In the early 1980s Ortiz returned to Spain, joining Leopold Sánchez, Manfred Sommer and Jordi Bernet in short-lived super-group cooperative Metropol, even as he worked with Antonio Segura on many long-lasting strips such as post-apocalyptic action-thriller Hombre.

Metropol’s collapse brought him back to British comics where he limned The Tower King and The House of Daemon for Eagle, strips including Rogue Trooper for 2000AD… and this macabre masterpiece…

Ortiz continued to excel, eventually settling in the Italian comics biz, with significant contributions to megastars Tex Willer, Ken Parker and Magico Vento. He died in Valencia on December 23rd 2013.

Because of the episodic nature of the material, originally delivered in sharp, spartan 4-page bursts (eventually dropping to a standard 3), I’m foregoing my usual self-indulgent and laborious waffle: leaving you with a précis of the theme and major landmarks…

A little bit into the future (as seen from the dystopian-yet-still-partially-civilised Britain of 1984), a council tower block is equipped with an experimental computer system to supervise all the building systems and services whilst simultaneously monitoring welfare and wellbeing of tenants. Maxwell Tower (one of the names we creative contributors waggishly called the offices of IPC’s comics division at that time) looms into the rather bleak urban night.

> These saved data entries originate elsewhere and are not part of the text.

(* ===== verification/MessageQueue.v ===== *)
(** * The message queue of a thread (rtc_base/thread.cc, thread.h,
    thread_message.h)

    The DTLS engine posts its timers to the queue of the current thread.  A
    queue has messages to be handled in the order of their posting, delayed ones
    by their time, and one that was peeked at; other threads post while its
    thread waits.  Handlers and data are names; [q_deleted] collects the data
    that the queue deletes.  Operations are steps.  In the code [Post] and
    [DoDelayPost] look at the quitting flag before they take the lock, and
    [Get] lets go of the lock after every message it pulls; here the test and the
    push are one step, and what other threads do during a [Get] is done during
    its waits.  Destructors of data do not use the queue.  Clocks are 64 bits and
    do not wrap. *)

From S2P Require Import Prelude.
Local Open Scope Z_scope.

(** ** Messages (thread_message.h) *)

Definition MQID_ANY : Z := u32 (-1).
Definition MQID_DISPOSE : Z := u32 (-2).
Definition kForever : Z := -1.

Record Message : Type := mkMessage {
  phandler : option nat;
  message_id : Z;
  pdata : option nat;
}.

#[export] Instance Message_eq_dec : EqDecision Message.
Proof. solve_decision. Defined.

Definition Match (handler : option nat) (id : Z) (m : Message) : bool :=
  (bool_decide (handler = None) || bool_decide (handler = phandler m)) && ((id =? MQID_ANY) || (id =? message_id m)).

Record DelayedMessage : Type := mkDelayed {
  run_time_ms : Z;
  message_number : Z;
  msg_ : Message;
}.

(** [operator<]: what is less is handled later. *)
Definition later (a b : DelayedMessage) : bool :=
  (run_time_ms b <? run_time_ms a) ||
  ((run_time_ms b =? run_time_ms a) && (message_number b <? message_number a)).

(** ** The queue *)

Record queue : Type := mkQueue {
  messages : list Message;
  delayed_messages : list DelayedMessage;  (* the container of the heap *)
  delayed_next_num : Z;
  peeked : option Message;  (* msgPeek_, if fPeekKeep_ *)
  stop : bool;
  q_deleted : list nat;
  q_wakes : nat;  (* calls of WakeUp *)
}.

Definition empty_queue : queue := mkQueue [] [] 0 None false [] 0.

Definition upd_messages f q := mkQueue (f (messages q)) (delayed_messages q) (delayed_next_num q) (peeked q) (stop q) (q_deleted q) (q_wakes q).
Definition upd_delayed f q := mkQueue (messages q) (f (delayed_messages q)) (delayed_next_num q) (peeked q) (stop q) (q_deleted q) (q_wakes q).
Definition upd_next_num f q := mkQueue (messages q) (delayed_messages q) (f (delayed_next_num q)) (peeked q) (stop q) (q_deleted q) (q_wakes q).
Definition upd_peeked f q := mkQueue (messages q) (delayed_messages q) (delayed_next_num q) (f (peeked q)) (stop q) (q_deleted q) (q_wakes q).
Definition upd_stop f q := mkQueue (messages q) (delayed_messages q) (delayed_next_num q) (peeked q) (f (stop q)) (q_deleted q) (q_wakes q).
Definition upd_deleted f q := mkQueue (messages q) (delayed_messages q) (delayed_next_num q) (peeked q) (stop q) (f (q_deleted q)) (q_wakes q).

Definition WakeUpSocketServer (q : queue) : queue :=
  mkQueue (messages q) (delayed_messages q) (delayed_next_num q) (peeked q) (stop q) (q_deleted q) (S (q_wakes q)).

Definition delete_data (m : Message) (q : queue) : queue :=
  upd_deleted (fun l => match pdata m with None => l | Some d => d :: l end) q.

(** [std::priority_queue]: the top and the rest; of messages with the same time
    and number, which take 2^32 posts, any may be the top. *)
Fixpoint pq_pop (l : list DelayedMessage) : option (DelayedMessage * list DelayedMessage) :=
  match l with
  | [] => None
  | d :: l =>
      match pq_pop l with
      | None => Some (d, [])
      | Some (t, l') => if later d t then Some (t, d :: l') else Some (d, l)
      end
  end.

Definition Quit (q : queue) : queue := WakeUpSocketServer (upd_stop (fun _ => true) q).
Definition Restart (q : queue) : queue := upd_stop (fun _ => false) q.

Definition Post (m : Message) (q : queue) : queue :=
  if stop q then delete_data m q else WakeUpSocketServer (upd_messages (fun l => l ++ [m]) q).

Definition DoDelayPost (run_at_ms : Z) (m : Message) (q : queue) : queue :=
  if stop q then delete_data m q
  else
    let q := upd_delayed (fun l => l ++ [mkDelayed run_at_ms (delayed_next_num q) m]) q in
    WakeUpSocketServer (upd_next_num (fun n => u32 (n + 1)) q).

(** [TimeAfter(delay_ms)] of an [int]. *)
Definition PostDelayed (now delay_ms : Z) (m : Message) (q : queue) : queue := DoDelayPost (now + i32 delay_ms) m q.
Definition PostAt (run_at_ms : Z) (m : Message) (q : queue) : queue := DoDelayPost run_at_ms m q.

(** [PostDelayedTask], whose [uint32_t] becomes an [int]. *)
Definition PostDelayedTask (now milliseconds : Z) (handler task : nat) (q : queue) : queue :=
  PostDelayed now (i32 milliseconds) (mkMessage (Some handler) 0 (Some task)) q.
Definition PostTask (handler task : nat) (q : queue) : queue := Post (mkMessage (Some handler) 0 (Some task)) q.

(** ** Taking messages *)

(** The first pass of [Get]: delayed messages whose time has come join the
    others; the time until the next. *)
Fixpoint trigger (fuel : nat) (now : Z) (q : queue) : Z * queue :=
  match fuel with
  | O => (kForever, q)
  | S fuel =>
      match pq_pop (delayed_messages q) with
      | None => (kForever, q)
      | Some (t, rest) =>
          if now <? run_time_ms t then (run_time_ms t - now, q)
          else trigger fuel now (upd_delayed (fun _ => rest) (upd_messages (fun l => l ++ [msg_ t]) q))
      end
  end.
Definition trigger_all (now : Z) (q : queue) : Z * queue := trigger (S (length (delayed_messages q))) now q.

(** The next message, after the dispose messages before it. *)
Fixpoint pull (l : list Message) (q : queue) : option Message * queue :=
  match l with
  | [] => (None, upd_messages (fun _ => []) q)
  | m :: l => if message_id m =? MQID_DISPOSE then pull l (delete_data m q) else (Some m, upd_messages (fun _ => l) q)
  end.
Definition pull_next (q : queue) : option Message * queue := pull (messages q) q.

(** What other threads do to the queue. *)
Inductive q_op : Type :=
  | QPost (m : Message)
  | QPostAt (run_at_ms : Z) (m : Message)
  | QQuit.

Definition q_apply (q : queue) (o : q_op) : queue :=
  match o with QPost m => Post m q | QPostAt t m => PostAt t m q | QQuit => Quit q end.

(** A return of [SocketServer::Wait]: its result, the time, and what was done to
    the queue in the meantime. *)
Record wait : Type := mkWait { w_ok : bool; w_now : Z; w_ops : list q_op }.

Inductive got : Type :=
  | Got (m : Message)  (* true *)
  | NotGot  (* false *)
  | Waiting.  (* in a wait that does not return *)

(** The time [Get] waits for, as an [int]. *)
Definition cms_next (cmsWait cmsElapsed cmsDelayNext : Z) : Z :=
  if cmsWait =? kForever then cmsDelayNext
  else
    let cmsNext := Z.max 0 (cmsWait - cmsElapsed) in
    if negb (cmsDelayNext =? kForever) && (cmsDelayNext <? cmsNext) then cmsDelayNext else cmsNext.

(** The loop of [Get]; the result has the waits that were asked for. *)
Fixpoint get_loop (waits : list wait) (cmsWait msStart msCurrent : Z) (q : queue) : got * list Z * queue :=
  let '(cmsDelayNext, q) := trigger_all msCurrent q in
  match pull_next q with
  | (Some m, q) => (Got m, [], q)
  | (None, q) =>
      if stop q then (NotGot, [], q)
      else
        let asked := i32 (cms_next cmsWait (msCurrent - msStart) cmsDelayNext) in
        match waits with
        | [] => (Waiting, [asked], q)
        | w :: waits =>
            let q := foldl q_apply q (w_ops w) in
            if negb (w_ok w) then (NotGot, [asked], q)
            else if negb (cmsWait =? kForever) && (cmsWait <=? w_now w - msStart) then (NotGot, [asked], q)
            else let '(r, l, q) := get_loop waits cmsWait msStart (w_now w) q in (r, asked :: l, q)
        end
  end.

Definition Get (waits : list wait) (cmsWait now : Z) (q : queue) : got * list Z * queue :=
  match peeked q with
  | Some m => (Got m, [], upd_peeked (fun _ => None) q)
  | None => get_loop waits cmsWait now now q
  end.

Definition Peek (waits : list wait) (cmsWait now : Z) (q : queue) : got * list Z * queue :=
  match peeked q with
  | Some m => (Got m, [], q)
  | None =>
      match Get waits cmsWait now q with
      | (Got m, l, q) => (Got m, l, upd_peeked (fun _ => Some m) q)
      | r => r
      end
  end.

Definition GetDelay (now : Z) (q : queue) : Z :=
  match messages q with
  | _ :: _ => 0
  | [] => match pq_pop (delayed_messages q) with
          | Some (t, _) => let delay := i32 (run_time_ms t - now) in if delay <? 0 then 0 else delay
          | None => kForever
          end
  end.

(** ** Removing messages *)

(** [ClearInternal]: what matches is appended to the list of the caller, or its
    data are deleted. *)
Definition remove_one (keep : bool) (r : list Message * queue) (m : Message) : list Message * queue :=
  if keep then (fst r ++ [m], snd r) else (fst r, delete_data m (snd r)).

Definition Clear (handler : option nat) (id : Z) (keep : bool) (q : queue) : list Message * queue :=
  let hit m := Match handler id m in
  let r := match peeked q with
           | Some m => if hit m then remove_one keep ([], upd_peeked (fun _ => None) q) m else ([], q)
           | None => ([], q)
           end in
  let r := foldl (remove_one keep) r (List.filter hit (messages q)) in
  let r := foldl (remove_one keep) r (map msg_ (List.filter (fun d => hit (msg_ d)) (delayed_messages q))) in
  (fst r, upd_messages (List.filter (fun m => negb (hit m)))
            (upd_delayed (List.filter (fun d => negb (hit (msg_ d)))) (snd r))).

(** [DoDestroy]: every message goes. *)
Definition DoDestroy (q : queue) : queue := snd (Clear None MQID_ANY false q).

(** ** The loop of a thread

    [ProcessMessages]: a handler takes the data of its message and does
    something to the queue; each turn gives its waits and the time after the
    handler. *)
Record turn : Type := mkTurn { t_waits : list wait; t_now : Z; t_after : Z }.

Inductive processed : Type :=
  | Returned (result : bool)
  | Blocked
  | More.  (* the turns are used up *)

Section process.
Context (on_message : Message -> list q_op).

Fixpoint process_loop (turns : list turn) (cmsLoop msEnd cmsNext : Z) (q : queue) : processed * list Message * queue :=
  match turns with
  | [] => (More, [], q)
  | t :: turns =>
      match Get (t_waits t) cmsNext (t_now t) q with
      | (NotGot, _, q) => (Returned (negb (stop q)), [], q)
      | (Waiting, _, q) => (Blocked, [], q)
      | (Got m, _, q) =>
          let q := foldl q_apply q (on_message m) in
          if cmsLoop =? kForever
          then let '(r, l, q) := process_loop turns cmsLoop msEnd cmsNext q in (r, m :: l, q)
          else
            let cmsNext := i32 (msEnd - t_after t) in
            if cmsNext <? 0 then (Returned true, [m], q)
            else let '(r, l, q) := process_loop turns cmsLoop msEnd cmsNext q in (r, m :: l, q)
      end
  end.

Definition ProcessMessages (turns : list turn) (cmsLoop now : Z) (q : queue) : processed * list Message * queue :=
  process_loop turns cmsLoop (if cmsLoop =? kForever then 0 else now + cmsLoop) cmsLoop q.
End process.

Within, however, novel computer-controlled systems assure everyone enjoys a happy life. The servers even manifest a congenial personality offering advice and a bit of company. Dubbed “Max” by tenants, it/he – just like $%*£!! Alexa or Siri today – increasingly inserts itself into every aspect of their lives through its constantly active monitoring systems. For their own good, naturally…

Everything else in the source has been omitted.